The Mazda Miracle
Todoy my 1984 gls-se died for no aparent reason. Not knowing what was wrong, my friend and I replaced the ignighters. After returning the distributer to the car it would not fire at all. Thinking we had maybe messed up the timing when we pulled the distributor, I decided to attempt to set my timing without any idea what I was doing at all. I pulled the distributer, spun it until I felt it was perfect and put it back.
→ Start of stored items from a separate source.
(* ===== verification/NetState.v ===== *)
(** * NetState: what the network proxy lets through
    ([network-proxy/src/state.rs], the policy part of [runtime.rs])

    The validation of a configuration against managed constraints, the compiled state,
    the decision on a host, and the updates of the domain lists, which other tasks may
    interleave with. *)
From S2P Require Import Prelude RustInt RustStr PatchErrors UnixPath AbsolutePath IpAddr NetPolicy NetPolicyFacts MitmHook NetConfig.

(** The certificates of [mitm.rs], and where the hooks' secrets are read from. *)
Class MitmEnv := {
  MitmState : Type;
  mitm_state_new : bool → result str MitmState;
  env_var : str → option str;
  read_to_string : AbsolutePathBuf → result str str;
}.

Record NetworkProxyConstraints := mkConstraints {
  c_enabled : option bool;
  c_mode : option NetworkMode;
  c_allow_upstream_proxy : option bool;
  c_dangerously_allow_non_loopback_proxy : option bool;
  c_dangerously_allow_all_unix_sockets : option bool;
  c_allowed_domains : option (list str);
  c_allowlist_expansion_enabled : option bool;
  c_denied_domains : option (list str);
  c_denylist_expansion_enabled : option bool;
  c_allow_unix_sockets : option (list str);
  c_allow_local_binding : option bool;
}.

#[export] Instance NetworkProxyConstraints_eq_dec : EqDecision NetworkProxyConstraints.
Proof. solve_decision. Defined.

(** A text of an error: written out, or the [Debug] text of a value. *)
Inductive shown :=
| Shown (text : str)
| ShownMode (m : NetworkMode) (suffix : str)
| ShownList (entries : list str)
| ShownSet (entries : gset str)
| ShownHook (e : HookError).

Inductive NetworkProxyConstraintError := InvalidValue (field_name : str) (candidate allowed : shown).

Definition network_mode_rank (m : NetworkMode) : nat := match m with Limited => 0 | Full => 1 end.

(** The lower-case entries of a list, as a set. *)
Definition lower_set (entries : list str) : gset str := list_to_set (map to_ascii_lowercase entries).

Definition validate_non_global_wildcard_domain_patterns (field_name : str) (patterns : list str) :
    result NetworkProxyConstraintError unit :=
  match list_find (λ p, is_global_wildcard_domain_pattern p = true) patterns with
  | Some (_, p) =>
      Err (InvalidValue field_name (Shown (trim p))
             (Shown (lit "exact hosts or scoped wildcards like *.example.com or **.example.com")))
  | None => Ok tt
  end.

(** A switch that managed configuration may turn off. *)
Definition validate_switch (field_name : str) (candidate forbidden : bool) :
    result NetworkProxyConstraintError unit :=
  if candidate && forbidden then
    Err (InvalidValue field_name (Shown (lit "true")) (Shown (lit "false (disabled by managed config)")))
  else Ok tt.

Definition is_false (o : option bool) : bool := match o with Some false => true | _ => false end.

Section constraints.
Context `{UrlHost, HttpTypes, GlobMatchers, CredentialBroker, ProcessEnv}.

Definition invalid_mitm_hook_configuration (err : HookError) : NetworkProxyConstraintError :=
  InvalidValue (lit "network.mitm_hooks") (ShownHook err) (Shown (lit "valid MITM hook configuration")).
It fired up right away, and ran very smoothly.
It doesnt really make any sense to me... I mean what are the chances?
It doesnt really make any sense to me... I mean what are the chances?
I did the same thing on my 80.. Luck of the 7 I tell ya!! I switch the dist. from one car to the other and it worked smoothly.. Although I'm still going to get it timed to make sure but at least I don't have to worry about it until later..
You are lucky, but I bet your off by a couple teeth or 180 degrees.
Let me ask you this: Can you crank it just long enough *blip* to get the motor spinning while it's hot? And then, does it catch?
I had a similar problem with mine and after some trial and error I was able to get ignition on the first turn.
Then it had this weird cold start problem
Let me ask you this: Can you crank it just long enough *blip* to get the motor spinning while it's hot? And then, does it catch?
I had a similar problem with mine and after some trial and error I was able to get ignition on the first turn.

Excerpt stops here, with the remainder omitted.